将来にわたる経済的な負担などを考慮して、教会共同体が自ら他の共同体との合併などを求められる場合は別ですが、基本的には現在の小教区を変更することは考えていません。

2022年の待降節から典礼式文の翻訳が変更となりました。すでに新しい翻訳でのミサに参加されておられると思います。

第二バチカン公会議の教会憲章には、こう記されています。
「(信者は)キリスト教的生活全体の源泉であり頂点である聖体のいけにえに参加して、神的いけにえを神にささげ、そのいけにえとともに自分自身もささげる。・・・さらに聖体の集会においてキリストの体によって養われた者は、この最も神聖な神秘が適切に示し、見事に実現する神の民の一致を具体的に表す(11)」

わたしたちにとってミサは、キリストの贖いのわざとしての犠牲とそれに続く復活を、秘跡の形で再現するものとして、キリストがいまここに現存し、また現存し続けると言う意味でも、最も重要な位置を占めています。

新しい翻訳には賛否両論あろうかと思いますが、異なる言葉への翻訳における様々な困難を乗り越え、普遍教会全体の一致を具体的にあかしするための、大きな一歩であると思います。わたしたちを霊的な絆で結びつけるために最も大切なこの聖体祭儀について、今回の改訂が、学びを深める契機となることを期待しています。

いまわたしたちの国では宗教の存在が問われています。自戒の念を込めて自らの有り様を振り返る必要がありますが、元首相の暗殺事件以来、宗教団体の社会における存在の意味が大きく問われています。言うまでもなく、どのような宗教であれ、それを信じるかどうかは個人の自由であり、その信仰心の故に特定の宗教団体に所属するかしないかも、どう判断し決断するのかという個人の内心の自由は尊重されなくてはなりません。

そもそも人は、良心に反して行動することを強いられてはなりませんし、共通善の範囲内において、良心に従って行動することを妨げられてはなりません。(カテキズム要約373参照)。

宗教は、いのちを生きる希望を生み出す存在であるはずです。その宗教を生きる者が、いのちを奪ったり、生きる希望を収奪するような存在であってはなりません。人間関係を崩壊させたり、犯罪行為に走ったり、いのちの希望を奪ったりすることは、宗教の本来のあり方ではありません。

わたしたちはどうでしょう。わたしたち教会はすべての人の善に資するために、この社会の現実のただ中で、いのちを生かす希望の光を掲げる存在であり続けたいと思います。対立や排除や暴力の象徴ではなく、一致と連帯と支え合いをあかしする共同体でありたいと思います。

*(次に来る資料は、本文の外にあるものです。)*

(** * hbc.js: the data-to-hierarchy transformation of the hierarchical
      bundling chart

    A shallow embedding of the pure part of [hierarchicalBundlingChart]
    (src/hbc.js): [getGroups], [getGroupPairs], [isInGroupColNames],
    [aggregateByCol], [sortBy], [copyObj], [getNodes], [getLinks],
    [isInt], [isLeafNode], [isGroupColNode], [mouseovered] and
    [mouseouted], together with models of the JavaScript and D3 (v3)
    primitives they call.

    Conventions of the embedding.
    - A string is a list of characters, each standing for one UTF-16 code
      unit below 256; strings with higher code units are outside the
      embedding. On these strings the order of [String.ltb] is the order
      that [<] and [>] compare code units in.
    - A JSON scalar is a string or a number; the numbers of the input are
      integers (a number with a fraction is outside the embedding).
    - A JavaScript number produced by the program is [NaN], an infinity,
      or an integer that is an IEEE 754 double; [+] rounds to the nearest
      double, ties to even, and overflows to an infinity.
    - A record (a parsed JSON object) is the list of its own properties in
      the order [Object.keys] enumerates them; a property read also
      reaches the members of [Object.prototype].
    - The dataset is an array of records, what the callback of [d3.json]
      receives when the request has succeeded.
    - [undefined] is [None]; an uncaught [TypeError] is [Throw]. *)

From Stdlib Require Import ZArith Lia Ascii Sorted Permutation.
From stdpp Require Import base option list strings pretty gmap fin_maps.

Local Set Warnings "-clear-no-such-hyp".
Local Open Scope string_scope.
Local Open Scope list_scope.
Local Open Scope Z_scope.

(** ** JavaScript values *)

Module JS.

(** What a property read of a record gives: a JSON scalar of the input
    document, or a member of [Object.prototype] (the member of the given
    name), which every parsed JSON object inherits. *)
Inductive JsonValue :=
| JStr (s : string)
| JInt (z : Z)
| JProto (name : string).

(** A parsed JSON object: own properties in enumeration order. *)
Definition DataRow := list (string * JsonValue).

(** A number computed by the program: [Inf false] is [Infinity] and
    [Inf true] is [-Infinity]. *)
Inductive JSNum :=
| NaN
| Num (z : Z)
| Inf (negative : bool).

(** The outcome of a call that may throw. *)
Inductive Res (A : Type) :=
| Ret (a : A)
| Throw.
Arguments Ret {A} a.
Arguments Throw {A}.

Definition bind {A B} (r : Res A) (k : A -> Res B) : Res B :=
  match r with
  | Ret a => k a
  | Throw => Throw
  end.

(** The first own property named [c], or [undefined]. *)
Fixpoint ownProp (d : DataRow) (c : string) : option JsonValue :=
  match d with
  | [] => None
  | (k, v) :: d' => if String.eqb k c then Some v else ownProp d' c
  end.

(** The property names of [Object.prototype]. *)
Definition protoMembers : list string :=
  [ "constructor"; "hasOwnProperty"; "isPrototypeOf"; "propertyIsEnumerable";
    "toLocaleString"; "toString"; "valueOf"; "__proto__";
    "__defineGetter__"; "__defineSetter__"; "__lookupGetter__";
    "__lookupSetter__" ].

(** [d[c]]: the own property named [c]; without one, the member of
    [Object.prototype] of that name; without one, [undefined]. *)
Definition getProp (d : DataRow) (c : string) : option JsonValue :=
  match ownProp d c with
  | Some v => Some v
  | None => if existsb (String.eqb c) protoMembers then Some (JProto c) else None
  end.

(** [Object.keys(d)]. *)
Definition Object_keys (d : DataRow) : list string := d.*1.

(** [ToString] of a member of [Object.prototype]: [__proto__] is the
    prototype object itself, [constructor] is the function [Object], and
    the others are built-in functions of their own name, printed the way
    V8 prints a built-in function. *)
Definition protoText (c : string) : string :=
  if String.eqb c "__proto__" then "[object Object]"
  else "function "
         +:+ (if String.eqb c "constructor" then "Object" else c)
         +:+ "() { [native code] }".

(** *** Numbers: IEEE 754 doubles that hold integers *)

(** 2^53: up to this magnitude every integer is a double. *)
Definition maxExact : Z := 9007199254740992.

(** The double nearest to the integer [z], ties to even: the 53 leading
    bits of [z] are kept and the [e] bits below them rounded away; from
    2^1024 on the result is an infinity. *)
Definition toDouble (z : Z) : JSNum :=
  let a := Z.abs z in
  if a <=? maxExact then Num z
  else
    let e := Z.log2 a - 52 in
    let q := Z.shiftr a e in
    let r := a - Z.shiftl q e in
    let half := Z.shiftl 1 (e - 1) in
    let q' := if (half <? r) || ((r =? half) && Z.odd q) then q + 1 else q in
    let m := Z.shiftl q' e in
    if Z.shiftl 1 1024 <=? m then Inf (z <? 0) else Num (Z.sgn z * m).

(** [a + b] on numbers. *)
Definition add (a b : JSNum) : JSNum :=
  match a, b with
  | NaN, _ => NaN
  | _, NaN => NaN
  | Num x, Num y => toDouble (x + y)
  | Inf s, Inf t => if Bool.eqb s t then Inf s else NaN
  | Inf s, Num _ => Inf s
  | Num _, Inf t => Inf t
  end.

(** [isNaN]. *)
Definition isNaN (a : JSNum) : bool :=
  match a with
  | NaN => true
  | _ => false
  end.

(** [a > b] and [a === b] on numbers; a comparison with [NaN] is
    false. *)
Definition num_gt (a b : JSNum) : bool :=
  match a, b with
  | NaN, _ => false
  | _, NaN => false
  | Num x, Num y => y <? x
  | Inf s, Inf t => negb s && t
  | Inf s, Num _ => negb s
  | Num _, Inf t => t
  end.

Definition num_eq (a b : JSNum) : bool :=
  match a, b with
  | Num x, Num y => x =? y
  | Inf s, Inf t => Bool.eqb s t
  | _, _ => false
  end.

(** *** [Number::toString] on doubles that hold integers

    The decimal digits of a double: up to 2^53 every digit of the
    integer; above, the digits of the shortest decimal that rounds to the
    double (the nearer one when two do), followed by zeros, and from
    10^21 on in exponent notation. *)

Definition digitCount (a : Z) : Z := Z.of_nat (String.length (pretty a)).

Definition roundsTo (v a : Z) : bool :=
  match toDouble v with
  | Num z => z =? a
  | _ => false
  end.

(** The shortest decimal that rounds to the double [a] of [nd] digits,
    tried with [k], [k + 1], ... significant digits. *)
Fixpoint shortestFrom (fuel : nat) (k : Z) (a nd : Z) : Z :=
  match fuel with
  | O => a
  | S fuel' =>
      if nd <=? k then a
      else
        let p := 10 ^ (nd - k) in
        let lo := (a / p) * p in
        let hi := lo + p in
        match roundsTo lo a, roundsTo hi a with
        | true, true => if a - lo <=? hi - a then lo else hi
        | true, false => lo
        | false, true => hi
        | false, false => shortestFrom fuel' (k + 1) a nd
        end
  end.

Fixpoint stripZeros (fuel : nat) (v : Z) : Z :=
  match fuel with
  | O => v
  | S fuel' =>
      if (v mod 10 =? 0) && negb (v =? 0) then stripZeros fuel' (v / 10) else v
  end.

教会のシノドスの歩みは続いています。今年のはじめには各大陸別のシノドスが開催され、アジアシノドスも2月末にタイで開催されます。その後、今年の10月と、来年2024年10月の二会期に渡ってローマでの会議が開かれ、その結果を受けて教会は2025年の聖年を迎えます。聖霊が教会をどこへと導こうとしているのか、共同体の識別の道はこれからも続けられます。東京教区にあっても、今後も小グループによる分かち合いを通じた聖霊の導きへの識別を深め、互いに耳を傾けあい支え合うことが当たり前である教会共同体へと変貌していきたいと思います。

2023年12月4日には、江戸の殉教の400周年を迎えます。高輪教会においては例年通り、江戸の殉教を顕彰する行事が行われますが、それに向けて、教区内でも殉教について学ぶ機運が生まれることを期待しています。

新しい年の初めにあたり、皆様の上に、全能の御父の豊かな祝福がありますように、お祈りいたします。